[Specification] Spec should clearly outline fenced APIs + fencing principles

[VergeA]

In order to clarify what restrictions fenced frames impose on the embedded document and the embedder, the spec should describe the following:

1. A clear set of APIs with behaviors that must be fenced, and guidance on how that fencing should work.
2. Underlying principles for APIs that do not need to be fenced.

[domfarolino]

I definitely agree with (2), and I think @blu25 has some documentation somewhere outlining this, that we could probably add to the non-normative introduction in the spec.

Can you clarify point (1)? A clear set of APIs that are fenced is basically the general specification's job, right? It sounds like you're either asking for a list of APIs that need to be normatively plugged up (which is what the spec prose is doing), or you're asking for principles to help people make this determination, which sounds like (2)?

[VergeA]

The request to file this came up in the discussion of whether or not to fence the properties of the Screen API (window.screen). If we choose not to fence it, then it increases the need for something like (2) to describe why.

Where (1) comes up is: if the API is fenced, how to we let users of the fenced frame element know that the properties will be different, to avoid surprising them? Is the "integration with the web platform" doc the definitive place to do so?

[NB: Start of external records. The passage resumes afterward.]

(** * client_load.py: the load-test dispatcher and its statistics report

    A shallow embedding of [src/client_load.py].

    - Latencies and wall-clock times are Python floats in the source.  Every
      finite float denotes a rational, and the operations on them that the
      properties below depend on (comparison, the test against zero, the
      sign of a difference of clock readings, and orderings that rounding
      to the nearest float keeps) are exact on those, so they are modelled
      as [Q].  The report keeps the values that are handed to the f-string
      formatter; the [.1f]/[.2f] rendering is not modelled.
    - The percentile indices [int(len(latencies) * 0.90)] are float products
      in the source.  They are modelled by the exact [n * 90 / 100]; module
      [Binary64] evaluates the products on binary64 floats and
      [binary64_indices] shows that they truncate to the same index for
      every list of up to 50000 latencies.
    - A raised Python exception is an explicit [Raise] result.
    - An error message is a [string]; only its length and its prefixes
      matter.
    - The request payload ([create_random_observation]) has no influence on
      the outcome record and is left out.
    - The thread pool of [run_load_test] is a labelled transition system
      whose schedules are lists of actions (section Dispatcher). *)

From Stdlib Require Import String Ascii.
From Stdlib Require Import List Arith NArith ZArith QArith Qround Bool Lia.
From Stdlib Require PrimFloat Uint63.
From Stdlib Require Import Permutation Sorted Lqa.
Import ListNotations.

Set Implicit Arguments.
Close Scope Q_scope.

(** ** Python exceptions *)

Inductive exn : Type :=
  | ZeroDivisionError
  | IndexError
  | ValueError
  | StatisticsError.

Inductive result (A : Type) : Type :=
  | Ok (a : A)
  | Raise (e : exn).

Arguments Ok {A} a.
Arguments Raise {A} e.

Definition bind {A B : Type} (m : result A) (k : A -> result B) : result B :=
  match m with
  | Ok a => k a
  | Raise e => Raise e
  end.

Maybe (1) is more of my own unfamiliarity with spec language. An example that comes to mind is postMessage(), which is explicitly declared to be disallowed in fenced frames in the doc linked above. However, I don't see any mention of this explicitly in the spec. Is disabling postMessage() a second-order effect of a change described in the spec, should it be documented explicitly there, or is the separate explainer page the best place to do so? Does the justification for where to put this information extend to other APIs like Screen?

[domfarolino]

The fencing of some APIs will be very explicit and direct, while others like postMessage() will be pretty indirect as you've discovered, since it's achieved by the spec not making it possible to get a handle to a Window/WindowProxy object outside of the fenced frame tree etc. A final list of all of these APIs is probably best placed in an MDN article honestly, or maybe just a giant non-normative section of the spec describing all of these APIs specifically (including the implicit ones). MDN feels right though.

[VergeA]

MDN sounds good to me as well. It would be nice to have a more formal venue than the explainer for developers to use for API restriction references, and an MDN article fits that nicely.